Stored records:
--------------------

Lemma map_semantic_type_kb sts :
  kb_type (fst (_map_semantic_type_to_entity sts)).
Proof.
  unfold _map_semantic_type_to_entity, kb_type.
  pose proof (accumulate_keys sts
    [("DISEASE", 0); ("SYMPTOM", 0); ("MEDICATION", 0); ("ANATOMY", 0)]) as Hk.
  destruct (accumulate sts _) as [|[k1 v1] [|[k2 v2] [|[k3 v3] [|[k4 v4] [|]]]]];
    try discriminate Hk.
  simpl in Hk. injection Hk as -> -> -> ->. simpl.
  repeat (destruct (Qltb _ _); simpl); tauto.
Qed.

Lemma lookup_remote_kb term w :
  match fst (lookup_remote term w) with
  | inr r => kb_type (res_entity_type r)
  | inl _ => True
  end.
Proof.
  unfold lookup_remote. rewrite bind_eq.
  destruct (_search_umls_concept term w) as [[e|rs] wa]; [exact I|].
  destruct rs as [|best rest].
  - rewrite bind_eq, cache_result_eq. simpl. unfold kb_type. simpl. tauto.
  - rewrite bind_eq.
    destruct (_get_concept_details (field_get (ui best) "") wa)
      as [[e|cd] wb]; [exact I|].
    pose proof (map_semantic_type_kb
                  match cd with
                  | Some sem_types => extract_tcodes sem_types
                  | None => []
                  end) as Hv.
    destruct (_map_semantic_type_to_entity _) as [ety bc]. simpl in Hv.
    rewrite bind_eq.
    destruct (field_get (name best) "") as [nm|]; simpl lower_opt;
      [|exact I].
    unfold ret at 1. cbv beta iota. rewrite bind_eq, cache_result_eq.
    exact Hv.
Qed.

Lemma cache_kb_types_frame w w' :
  net_frame w w' -> cache_kb_types w -> cache_kb_types w'.
Proof. intros (_&_&_&_&Hc) Hv. unfold cache_kb_types. rewrite Hc. exact Hv. Qed.

Lemma lookup_term_kb term w :
  cache_kb_types w ->
  exists (r : Result) (w' : World),
    lookup_term term w = (inr r, w')
    /\ kb_type (res_entity_type r) /\ cache_kb_types w'.
Proof.
  intros Hu. unfold lookup_term. rewrite bind_eq.
  rewrite get_cached_result_eq. cbv beta iota.
  assert (Hunknown : kb_type "UNKNOWN") by (unfold kb_type; simpl; tauto).
  assert (Hmiss : exists r w',
    (key ← get env_api_key;
     if negb (opt_truthy key) then ret no_key_result
     else try_except (lookup_remote term) (fun e => ret (error_result e))) w
    = (inr r, w')
    /\ kb_type (res_entity_type r) /\ cache_kb_types w').
  { rewrite bind_eq. unfold get. cbv beta iota.
    destruct (negb _).
    - eexists _, _. split; [reflexivity|]. split; [exact Hunknown|exact Hu].
    - unfold try_except.
      pose proof (lookup_remote_kb term w) as Hc.
      pose proof (lookup_remote_valid term w) as Hr.
      pose proof (lookup_remote_stores term w) as Hst.
      destruct (lookup_remote term w) as [[e|r] w1]; simpl in Hc.
      + eexists _, _. split; [reflexivity|]. split; [exact Hunknown|].
        eapply cache_kb_types_frame; eassumption.
      + eexists _, _. split; [reflexivity|]. split; [exact Hc|].
        destruct (Hst r w1 eq_refl) as (w' & Hf & ->).
        pose proof (cache_kb_types_frame _ _ Hf Hu) as Hu'.
        destruct (use_cache w'); [|exact Hu'].
        unfold cache_kb_types. simpl.
        apply map_Forall_insert_2; [exact Hc|exact Hu']. }
  destruct (use_cache w); [|exact Hmiss].
  destruct (cache w !! cache_key term) as [row|] eqn:Hrow; [|exact Hmiss].
  destruct (row_live (clock w) row); [|exact Hmiss].
  eexists _, _. split; [reflexivity|].
  split; [exact (Hu _ _ Hrow)|exact Hu].
Qed.

Lemma kb_type_not_dosage name :
  kb_type name -> EntityType_of_name name <> Some DOSAGE.
Proof.
  unfold kb_type. simpl.
  intros [<-|[<-|[<-|[<-|[<-|[]]]]]]; discriminate.
Qed.

(** A candidate on a cache of such types: a DOSAGE entity is the entity of
    a rule. *)
Lemma classify_candidate_dosage cfg cand w :
  cache_kb_types w ->
  match classify_candidate cfg cand w with
  | (inr oe, w') =>
      cache_kb_types w'
      /\ forall e, oe = Some e -> type e = DOSAGE -> rule_entity cand = Some e
  | (inl _, w') => cache_kb_types w'
  end.
Proof.
  intros Hu. destruct (rule_entity cand) as [e0|] eqn:Hr.
  { rewrite (classify_candidate_rule cfg cand w e0 Hr).
    split; [exact Hu|]. intros e [= <-] _. reflexivity. }
  destruct (ENABLE_UMLS cfg) eqn:Hon.
  2:{ rewrite (classify_candidate_offline cfg cand w Hon), Hr.
      split; [exact Hu|]. intros e H. discriminate H. }
  unfold rule_entity in Hr. unfold classify_candidate, fuse.
  rewrite bind_eq.
  destruct (RuleBasedClassifier.classify (c_text cand)) as [[t|] c];
    [discriminate Hr|].
  rewrite bool_decide_eq_true_2 by reflexivity. simpl. rewrite Hon.
  rewrite bind_eq.
  destruct (lookup_term_kb (c_text cand) w Hu) as (r & w' & -> & Hk & Hu').
  destruct (Qltb c (res_confidence r)).
  2:{ split; [exact Hu'|]. intros e H. discriminate H. }
  pose proof (kb_type_not_dosage _ Hk) as Hnd.
  destruct (EntityType_of_name (res_entity_type r)) as [t|]; [|exact Hu'].
  split; [exact Hu'|]. intros e [= <-] Hty. simpl in Hty. congruence.
Qed.
(** X21.  The line minimizer terminates when no configuration read during
    the run asks for a negative number of lines: every loop but the last
    shortens the buffer, so a run on [n] lines ends within [n + 1] loops,
    converged or with an exception. *)
Theorem line_run_terminates start_at fuel lp0 (T0 : list string) :
  (∀ it lp,
     CLineMinimizer_read_configuration has_pykd (cfg_at w it) section = Ok lp →
     0 ≤ lines_to_rip lp) →
  (length T0 < fuel)%nat →
  let r := CLineMinimizer_do_try RETURN_SIGNALS has_pykd w section outdir
             start_at fuel lp0 T0 in
  (finished r = true ∨ ∃ e st, r = Raised e st)
  ∧ l_loops (run_state r) ≤ Z.of_nat (length T0) + 1.
Proof.
  intros Hcfg Hlen. simpl. unfold CLineMinimizer_do_try.
  set (st0 := {| l_template := T0; l_profile := lp0; l_iteration := 0;
                 l_loops := 0; l_current_line := 0; l_trace := [] |}).
  split.
  - pose proof (l_while_terminates fuel st0 Hcfg Hlen) as Hnot.
    destruct (while fuel st0) as [st|e st|st]; simpl; eauto.
    by destruct (Hnot st).
  - assert (Hl : ∀ f st,
      0 ≤ l_current_line st →
      l_loops (run_state (while f st))
      ≤ l_loops st + Z.of_nat (length (l_template st)) + 1
      ∨ (length (l_template st) < f)%nat → True) by done.
    clear Hl.
    assert (Hgen : ∀ f st,
      l_loops (run_state (while f st))
      ≤ l_loops st + Z.of_nat (length (l_template st)) + 1).
    { induction f as [|f IH]; intros st; simpl; [lia|].
      pose proof (l_pass_sublist (Z.of_nat (length (l_template st)))
                    (length (l_template st)) 0 (l_set_current_line 0 st) Hcfg)
        as Hsub.
      simpl in Hsub. specialize (Hsub ltac:(lia)).
      apply sublist_length in Hsub.
      assert (Hloops : ∀ n i s,
        l_loops (step_state (pass (Z.of_nat (length (l_template st))) n i s))
        = l_loops s).
      { clear. induction n as [|n IHn]; intros i s; simpl; [done|].
        destruct (trial _ i s) as [s'|s'|e s'] eqn:Et; simpl.
        - rewrite IHn. by destruct (l_trial_next _ _ _ _ Et) as (_ & -> & _).
        - unfold l_trial in Et. repeat case_match; try done.
          by injection Et as <-.
        - unfold l_trial in Et. repeat case_match; try done;
            by injection Et as _ <-. }
      specialize (Hloops (length (l_template st)) 0 (l_set_current_line 0 st)).
      simpl in Hloops.
      destruct (pass _ _ _ _) as [st1|st1|e st1]; simpl in *; [| |lia].
      - destruct (Z.eqb_spec (Z.of_nat (length (l_template st1)))
                    (Z.of_nat (length (l_template st)))); simpl; [lia|].
        specialize (IH (l_set_loops (l_loops st1 + 1) st1)). simpl in IH. lia.
      - destruct (Z.eqb_spec (Z.of_nat (length (l_template st1)))
                    (Z.of_nat (length (l_template st)))); simpl; [lia|].
        specialize (IH (l_set_loops (l_loops st1 + 1) st1)). simpl in IH. lia. }
    specialize (Hgen fuel st0). simpl in Hgen. lia.
Qed.
(** [s[k:]] for [k >= 0]; past the end it is the empty string. *)
Fixpoint slice_from (k : nat) (s : string) : string :=
  match k, s with
  | O, _ => s
  | S _, EmptyString => EmptyString
  | S k', String _ r => slice_from k' r
  end.

(** [s.split(sep)] for a non-empty [sep]: pieces between the
    occurrences of [sep], found left to right without overlap.
    [skip] counts the characters of a separator still to pass over,
    [cur] is the piece being read. *)
Fixpoint split_from (sep : string) (skip : nat) (cur s : string)
  : list string :=
  match s with
  | EmptyString => [cur]
  | String c r =>
      match skip with
      | S k => split_from sep k cur r
      | O =>
          if String.prefix sep s
          then cur :: split_from sep (String.length sep - 1) EmptyString r
          else split_from sep 0 (cur ++ String c EmptyString)%string r
      end
  end.

Definition split (sep s : string) : list string :=
  split_from sep 0 EmptyString s.

(** The double quote character, written by its code. *)
Definition dquote : string := String (ascii_of_nat 34) EmptyString.

(** [sub] occurs in [s]: the meaning of Python's [sub in s]. *)
Definition occurs_in (sub s : string) : Prop :=
  exists pre post, s = (pre ++ sub ++ post)%string.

--------------------

▶ ASSIGNED TASK
Only one stretch of the records above is wanted: the lines between the one holding "destruct (ENABLE_UMLS cfg) eqn:Hon." and the one holding "[discriminate Hr|].", inclusive, reproduced exactly.

▶ EXERCISE ANSWER
  destruct (ENABLE_UMLS cfg) eqn:Hon.
  2:{ rewrite (classify_candidate_offline cfg cand w Hon), Hr.
      split; [exact Hu|]. intros e H. discriminate H. }
  unfold rule_entity in Hr. unfold classify_candidate, fuse.
  rewrite bind_eq.
  destruct (RuleBasedClassifier.classify (c_text cand)) as [[t|] c];
    [discriminate Hr|].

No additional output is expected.